● **Task to carry out**
Give again, word for word, each line below starting at the one that contains "Lemma children_fold_family (E" and ending at the one that contains "gn_id <$> children_of".

═══

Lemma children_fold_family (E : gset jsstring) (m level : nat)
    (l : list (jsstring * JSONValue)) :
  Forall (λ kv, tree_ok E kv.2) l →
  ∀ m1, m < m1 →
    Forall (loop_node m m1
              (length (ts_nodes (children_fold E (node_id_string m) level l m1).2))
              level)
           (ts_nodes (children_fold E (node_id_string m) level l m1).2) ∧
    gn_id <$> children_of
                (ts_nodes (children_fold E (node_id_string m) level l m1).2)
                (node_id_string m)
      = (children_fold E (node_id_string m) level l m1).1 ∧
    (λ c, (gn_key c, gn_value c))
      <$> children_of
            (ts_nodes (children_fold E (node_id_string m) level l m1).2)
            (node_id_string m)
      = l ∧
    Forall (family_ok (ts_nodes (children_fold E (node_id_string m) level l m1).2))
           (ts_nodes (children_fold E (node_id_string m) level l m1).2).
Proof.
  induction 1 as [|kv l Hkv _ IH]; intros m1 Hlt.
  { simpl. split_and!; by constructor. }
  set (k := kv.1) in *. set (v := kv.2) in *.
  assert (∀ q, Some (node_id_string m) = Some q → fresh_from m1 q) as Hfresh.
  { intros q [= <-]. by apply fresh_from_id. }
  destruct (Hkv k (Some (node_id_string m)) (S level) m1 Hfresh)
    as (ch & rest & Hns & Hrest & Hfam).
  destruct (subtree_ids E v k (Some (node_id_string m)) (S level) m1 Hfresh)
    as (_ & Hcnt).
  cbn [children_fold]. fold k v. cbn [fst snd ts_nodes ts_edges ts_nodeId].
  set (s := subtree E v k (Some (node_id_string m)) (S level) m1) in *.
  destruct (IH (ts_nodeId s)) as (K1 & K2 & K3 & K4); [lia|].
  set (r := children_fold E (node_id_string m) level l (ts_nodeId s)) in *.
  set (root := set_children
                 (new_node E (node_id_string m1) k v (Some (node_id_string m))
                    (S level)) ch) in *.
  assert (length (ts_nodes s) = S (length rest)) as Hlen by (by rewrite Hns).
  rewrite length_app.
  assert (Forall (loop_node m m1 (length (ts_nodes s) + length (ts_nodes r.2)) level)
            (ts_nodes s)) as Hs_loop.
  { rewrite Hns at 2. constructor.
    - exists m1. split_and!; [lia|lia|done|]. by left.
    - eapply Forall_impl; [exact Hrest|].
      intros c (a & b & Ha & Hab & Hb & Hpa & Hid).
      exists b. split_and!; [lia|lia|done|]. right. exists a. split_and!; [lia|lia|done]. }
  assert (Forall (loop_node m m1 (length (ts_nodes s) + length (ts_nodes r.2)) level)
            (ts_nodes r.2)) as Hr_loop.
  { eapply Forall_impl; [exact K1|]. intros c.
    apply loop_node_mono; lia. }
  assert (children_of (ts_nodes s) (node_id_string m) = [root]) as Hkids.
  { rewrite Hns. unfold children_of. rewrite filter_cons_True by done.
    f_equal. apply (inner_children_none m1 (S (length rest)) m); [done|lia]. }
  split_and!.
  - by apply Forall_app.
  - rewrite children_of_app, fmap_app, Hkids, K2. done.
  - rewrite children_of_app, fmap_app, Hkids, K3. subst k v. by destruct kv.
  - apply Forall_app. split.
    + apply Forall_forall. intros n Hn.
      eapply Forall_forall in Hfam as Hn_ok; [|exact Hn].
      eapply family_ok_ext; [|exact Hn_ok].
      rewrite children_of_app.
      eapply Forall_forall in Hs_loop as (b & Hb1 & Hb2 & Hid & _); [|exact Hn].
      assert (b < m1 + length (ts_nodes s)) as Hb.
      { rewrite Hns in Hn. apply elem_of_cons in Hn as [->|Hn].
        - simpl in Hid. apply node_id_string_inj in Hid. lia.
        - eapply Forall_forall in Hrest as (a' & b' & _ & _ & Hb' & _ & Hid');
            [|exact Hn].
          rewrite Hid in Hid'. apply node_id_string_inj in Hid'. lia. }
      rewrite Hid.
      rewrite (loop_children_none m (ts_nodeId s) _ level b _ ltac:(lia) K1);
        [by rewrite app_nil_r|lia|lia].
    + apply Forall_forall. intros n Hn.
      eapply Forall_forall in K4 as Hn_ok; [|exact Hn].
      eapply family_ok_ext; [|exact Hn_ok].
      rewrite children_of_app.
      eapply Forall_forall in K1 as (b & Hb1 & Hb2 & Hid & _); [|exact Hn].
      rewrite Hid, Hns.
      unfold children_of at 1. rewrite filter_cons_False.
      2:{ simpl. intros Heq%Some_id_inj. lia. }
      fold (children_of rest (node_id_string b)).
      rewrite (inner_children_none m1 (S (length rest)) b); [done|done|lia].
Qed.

═══

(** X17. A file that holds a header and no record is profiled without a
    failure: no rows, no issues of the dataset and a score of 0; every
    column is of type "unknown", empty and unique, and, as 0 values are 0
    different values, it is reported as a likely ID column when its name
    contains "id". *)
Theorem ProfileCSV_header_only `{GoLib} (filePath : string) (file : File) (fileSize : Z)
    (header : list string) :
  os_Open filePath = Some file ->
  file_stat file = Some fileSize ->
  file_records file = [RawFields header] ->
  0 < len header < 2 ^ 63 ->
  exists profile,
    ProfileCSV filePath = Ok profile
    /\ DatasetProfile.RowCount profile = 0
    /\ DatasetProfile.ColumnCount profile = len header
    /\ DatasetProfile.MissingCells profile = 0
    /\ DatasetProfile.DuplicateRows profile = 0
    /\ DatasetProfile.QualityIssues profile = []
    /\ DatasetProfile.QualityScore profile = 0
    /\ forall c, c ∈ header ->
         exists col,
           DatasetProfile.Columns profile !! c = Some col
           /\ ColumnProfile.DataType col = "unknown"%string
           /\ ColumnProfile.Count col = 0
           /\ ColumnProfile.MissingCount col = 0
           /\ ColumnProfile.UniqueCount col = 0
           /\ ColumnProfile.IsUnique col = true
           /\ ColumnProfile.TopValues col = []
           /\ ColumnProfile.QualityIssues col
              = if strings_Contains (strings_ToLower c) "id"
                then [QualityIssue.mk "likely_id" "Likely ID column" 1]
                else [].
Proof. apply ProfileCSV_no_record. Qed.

═══

● **Reply**
Lemma children_fold_family (E : gset jsstring) (m level : nat)
    (l : list (jsstring * JSONValue)) :
  Forall (λ kv, tree_ok E kv.2) l →
  ∀ m1, m < m1 →
    Forall (loop_node m m1
              (length (ts_nodes (children_fold E (node_id_string m) level l m1).2))
              level)
           (ts_nodes (children_fold E (node_id_string m) level l m1).2) ∧
    gn_id <$> children_of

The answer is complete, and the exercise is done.